Веревки не хватило на несколько метров. Перерезав ее, он пролетел это расстояние и снова расшибся. Избитый горой, окровавленный и помороженный, в располосованной одежде, Федор трясущимися руками разжег костер. Ночь словно только этого и ждала, чтобы сгуститься окончательно. А затем ее разорвал вопль: Федор отогревал руки в теплой воде и орал благим матом от режущей тупым ножом боли.
…Возвращаться было приятно. Чуть-чуть щекотало внутри, героически страдали, но уже не так сильно, руки, шрамы украшали лицо, в рюкзаке лежали трофеи. Федор знал, что гора изменила его и из той гранитной глыбы, которую он чувствовал внутри себя до восхождения, наконец высеклось нечто, хотя и нуждалось еще в шлифовке. А значит, должно измениться и многое другое. Например, отношения с Аглаей. До сих пор эти отношения имели неправильный характер, думал он. Но теперь все встанет на свои места. Она должна понять, что отказываться от счастья неразумно и грешно. Ведь он мог навсегда остаться там, наверху — но сделал все, чтобы вернуться, к ней, ее лошадям и всем остальным…
Лошадей он увидел первыми. Потом, чуть в стороне, за кустами показался огонь, и до Федора донесся обеденный запах. Он невольно ускорил шаги и не увидел впереди подвоха. Нога попала в заросшую травой яму, подвернулась, и он грянулся оземь.
В отличие от предыдущих падений на этот раз обнаружился результат — Федор не мог подняться, нога стала совершенно недееспособна. Он увидел, как из-за кустов появилась Аглая. Было до слез жаль испорченного впечатления, которое он должен был произвести своим возвращением из поднебесья. Аглая, узрев его жалкое положение, припустила бегом.
— Я, кажется, наконец-то сломал ногу, — извиняющимся тоном сказал Федор.
Аглая села на колени и принялась ловко стаскивать с него башмак.
— Ты выглядишь как француз, отступающий из Москвы, — заметила она, ощупывая ногу. — Что с тобой произошло там?
— Всего не опишешь… Ай! Больно же.
— Это просто вывих. — Ее брови поползли наверх. — А что у тебя с руками? И с лицом?
— Боевое крещение, — пожал плечами Федор. — До свадьбы заживет.
— До какой свадьбы? — не поняла Аглая.
— До нашей, разумеется. Помоги мне встать.
Смолчав, она закинула его руку себе на шею и поддержала. Федор заковылял на одной ноге.
— Ты нашел, что искал?
— Нашел. А ты это серьезно?
— Что?
— Насчет француза.
— Нет, конечно. Просто подвернулось.
— А-а, тогда ладно. Но это сравнение в корне неверно. Я бы даже сказал, парадигмально неверно.

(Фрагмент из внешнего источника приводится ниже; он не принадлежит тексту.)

(** ** Normal owners *)

#[export] Instance owner_key_inj : Inj (=) (=) owner_key.
Proof. by intros [] [] [= -> ->]. Qed.

Lemma distinctOwners_in accept seen owners o :
  o ∈ distinctOwners accept seen owners ↔ o ∈ owners ∧ accept o = true ∧ o ∉ seen.
Proof.
  revert seen. induction owners as [|x l IH]; intros seen; cbn.
  - split; [by intros ?%not_elem_of_nil|by intros [?%not_elem_of_nil _]].
  - destruct (accept x) eqn:Ha; cbn; [destruct (bool_decide_reflect (x ∈ seen)) as [Hs|Hs]|].
    + rewrite IH, elem_of_cons. split; [tauto|]. by intros ([->|?] & ? & ?).
    + rewrite !elem_of_cons, IH, elem_of_cons. split; [|by destruct (decide (o = x)); tauto].
      intros [->|(? & ? & ?)]; [by split_and!; [left|..]|tauto].
    + rewrite IH, elem_of_cons. split; [tauto|]. intros ([->|?] & ? & ?); [congruence|tauto].
Qed.

Lemma distinctOwners_NoDup accept seen owners : NoDup (distinctOwners accept seen owners).
Proof.
  revert seen. induction owners as [|x l IH]; intros seen; cbn; [constructor|].
  destruct (_ || _); [done|]. constructor; [|done]. rewrite distinctOwners_in. intros (_ & _ & []).
  by left.
Qed.

(** A normal list has exactly the acceptable owners, each once, and depends on
    nothing else. *)
Lemma normalOwners_in accept owners o :
  o ∈ normalOwners accept owners ↔ o ∈ owners ∧ accept o = true.
Proof.
  unfold normalOwners, sortOwners. rewrite sort_by_elem_of, distinctOwners_in.
  split; [tauto|]. intros [? ?]. split_and!; [done..|apply not_elem_of_nil].
Qed.

Lemma normalOwners_NoDup accept owners : NoDup (normalOwners accept owners).
Proof.
  unfold normalOwners, sortOwners. rewrite sort_by_Permutation. apply distinctOwners_NoDup.
Qed.

Lemma normalOwners_sorted accept owners :
  StronglySorted (by_key owner_key (pair_le string_le string_le)) (normalOwners accept owners).
Proof. apply sort_by_sorted; apply _. Qed.

Lemma normalOwners_ext accept owners owners' :
  (∀ o, accept o = true → o ∈ owners ↔ o ∈ owners') →
  normalOwners accept owners = normalOwners accept owners'.
Proof.
  intros H. apply (sorted_by_key_unique owner_key (pair_le string_le string_le)).
  - apply NoDup_fmap_2; [apply _|apply normalOwners_NoDup].
  - apply normalOwners_sorted.
  - apply normalOwners_sorted.
  - apply NoDup_Permutation; [apply normalOwners_NoDup..|]. intros o.
    rewrite !normalOwners_in. specialize (H o). naive_solver.
Qed.

Lemma normalOwners_idemp accept owners :
  normalOwners accept (normalOwners accept owners) = normalOwners accept owners.
Proof. apply normalOwners_ext. intros o Ho. rewrite normalOwners_in. naive_solver. Qed.

Lemma validMembership_named o : validMembership o = true → namedOwner o = true.
Proof.
  unfold validMembership, namedOwner. intros H. bool_facts. destruct_and?. bool_facts.
  repeat match goal with H : blank _ = false |- _ => apply nonblank_nonempty in H end.
  done.
Qed.

(** ** Principals *)

Section principal_theorems.
Context {digest : Digest}.

(** Callers are told apart.  Two principals with another issuer or another
    subject have different identifiers, unless SHA-256 collides on their two
    encodings: no concatenation of issuer and subject is ambiguous. *)
Theorem principal_ids_distinct issuer subject issuer' subject' :
  Forall framable [issuer; subject; issuer'; subject'] →
  (issuer, subject) ≠ (issuer', subject') →
  (frames [issuer; subject] ≠ frames [issuer'; subject'] →
   sha256 (frames [issuer; subject]) ≠ sha256 (frames [issuer'; subject'])) →
  NewPrincipalID issuer subject ≠ NewPrincipalID issuer' subject'.
Proof.
  intros Hf Hne Hcollide H. apply app_length_inj in H as [_ H%hex_inj]; [|done].
  apply Hcollide; [|done]. intros E. apply frames_inj in E; [by simplify_eq| |];
    repeat match goal with H : Forall _ (_ :: _) |- _ => apply Forall_cons in H as [? H] end; auto.
Qed.

Lemma list_ascii_app s u :
  list_ascii_of_string (s +:+ u) = (list_ascii_of_string s ++ list_ascii_of_string u)%list.
Proof. induction s as [|c s IH]; [done|]. rewrite app_cons. cbn. by rewrite IH. Qed.

Lemma hex_digits_are_hex k n : forallb hex_digit (list_ascii_of_string (hex_digits k n)) = true.
Proof.
  revert n. induction k as [|k IH]; intros n; [done|]. cbn [hex_digits].
  rewrite list_ascii_app, forallb_app, IH. cbn. rewrite andb_true_r. unfold hex_digit, hex_char.
  pose proof (N.mod_lt n 16 ltac:(done)) as Hr. revert Hr. generalize (n mod 16)%N as r.
  intros r Hr. destruct (N.ltb_spec r 10);
    rewrite N_ascii_embedding by lia; rewrite !orb_true_iff, !andb_true_iff, !N.leb_le; lia.
Qed.

Lemma hex_is_hex s : forallb hex_digit (list_ascii_of_string (hex s)) = true.
Proof.
  induction s as [|c s IH]; [done|]. cbn [hex]. by rewrite list_ascii_app, forallb_app, IH,
    hex_digits_are_hex.
Qed.

(** What [NewPrincipal] makes can be scoped, stored and authorized with. *)
Lemma NewPrincipal_ok kind issuer subject method memberships p :
  NewPrincipal kind issuer subject method memberships = Ok p →
  ValidatePrincipalID (pr_ID p) = Ok tt ∧ pr_ID p ≠ "" ∧ pr_Kind p ≠ "" ∧
  pr_Memberships p = normalizeMemberships (pr_Memberships p) ∧
  Forall (λ o, validMembership o = true) (pr_Memberships p).
Proof.
  unfold NewPrincipal. intros H. ok_inv. cbn [pr_ID pr_Kind pr_Memberships]. split_and!.
  - assert (ValidatePrincipalID (NewPrincipalID issuer subject) =
      let digest := hex (sha256 (frames [issuer; subject])) in
      if bool_decide (String.length digest ≠ 64%nat) then
        Err (Wrapf ErrInvalidPrincipal "%w: digest length" [])
      else if negb (hex_decodes digest) then
        Err (Wrapf ErrInvalidPrincipal "%w: digest is not hexadecimal" []) else Ok tt) as ->.
    { unfold ValidatePrincipalID, NewPrincipalID, principalIDPrefixV1. cbn -[hex hex_decodes].
      by destruct (hex _). }
    cbv zeta. rewrite hex_length, sha256_length. unfold hex_decodes.
    by rewrite hex_is_hex, hex_length, sha256_length.
  - done.
  - intros ->. done.
  - unfold normalizeMemberships. by rewrite normalOwners_idemp.
  - apply Forall_forall. intros o Ho. by apply normalOwners_in in Ho as [_ ?].
Qed.
End principal_theorems.

(** ** The owner-membership policy *)

(** A listing shows exactly what can be read.  For an authenticated
    principal whose memberships are normal - as [NewPrincipal] makes them - the
    canonical visibility of the collection lists an owner exactly when the
    policy lets the principal read the resources of that owner, and it is never
    unrestricted. *)
Theorem list_visibility_equals_read principal v :
  pr_Memberships principal = normalizeMemberships (pr_Memberships principal) →
  OwnerAuthorizer_AuthorizeResourceList principal = Ok v →
  rv_AllOwners (Canonical v) = false ∧
  ∀ target, rt_Owner target ∈ rv_Owners (Canonical v) ↔
    OwnerAuthorizer_Authorize principal ActionResourceRead target = Ok tt.
Proof.
  intros Hnormal H. unfold OwnerAuthorizer_AuthorizeResourceList in H. ok_inv.
  split; [done|]. intros target. unfold Canonical. cbn [rv_Owners]. rewrite normalOwners_in.
  unfold OwnerAuthorizer_Authorize, IsMember. rewrite H. cbn.
  destruct (bool_decide_reflect (rt_Owner target ∈ pr_Memberships principal)) as [Hin|Hin]; cbn.
  - split; [done|]. intros _. split; [done|]. apply validMembership_named.
    rewrite Hnormal in Hin. unfold normalizeMemberships in Hin.
    by apply normalOwners_in in Hin as [_ ?].
  - split; [by intros [? _]|done].
Qed.

(** ** Group claims *)

Lemma Cut_spec c s before after :
  Cut c s = Some (before, after) → s = before +:+ String c after ∧ lacks c before.
Proof.
  revert before. induction s as [|d s IH]; intros before; cbn; [done|].
  destruct (bool_decide_reflect (d = c)) as [->|Hne]; [by intros [= <- <-]|].
  destruct (Cut c s) as [[b a]|]; [|done]. intros [= <- <-].
  destruct (IH b eq_refl) as [-> Hb]. by split.
Qed.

— Хорошо, — сказала Аглая и добавила тише: — Я так боялась, что ты останешься там.
Федор помолчал, размышляя о том, что она имеет в виду.
— Но я же не остался.
— Я думаю, это правильно.
Его разобрало недоуменное любопытство.
— Ты что же, обо всем знаешь? Откуда?
— Всего не опишешь… — коротко ответила Аглая.
Он рассмеялся.
— Кое-что описать можно. Я, например, когда спускался, думал, что я Прометей или что-то в этом роде. Но оказалось, я жалкий бурдюк и меня тащит на себе девчонка… — Он задумался. — А может, именно этого последнего штриха и не хватало…
Допрыгав до привала, где курился паром котелок с супом, Федор тяжело рухнул в траву и закатал штанину. Аглая достала бинт и занялась его голеностопом. От ее теплых прикосновений и уверенных движений Федора охватила приятная истома. Он извлек из кармана на груди слегка примятый эдельвейс и протянул ей.
— Это самый дорогой подарок, который я когда-либо делал, — сказал он честно.
— Не сомневаюсь в этом, — ответила она, взяла цветок и нежно расправила пальцем лепестки. — Я тоже кое-что нашла. Только вряд ли это может быть подарком. Покажу потом.
— Это еще не все, — продолжал Федор, залезая в другой карман.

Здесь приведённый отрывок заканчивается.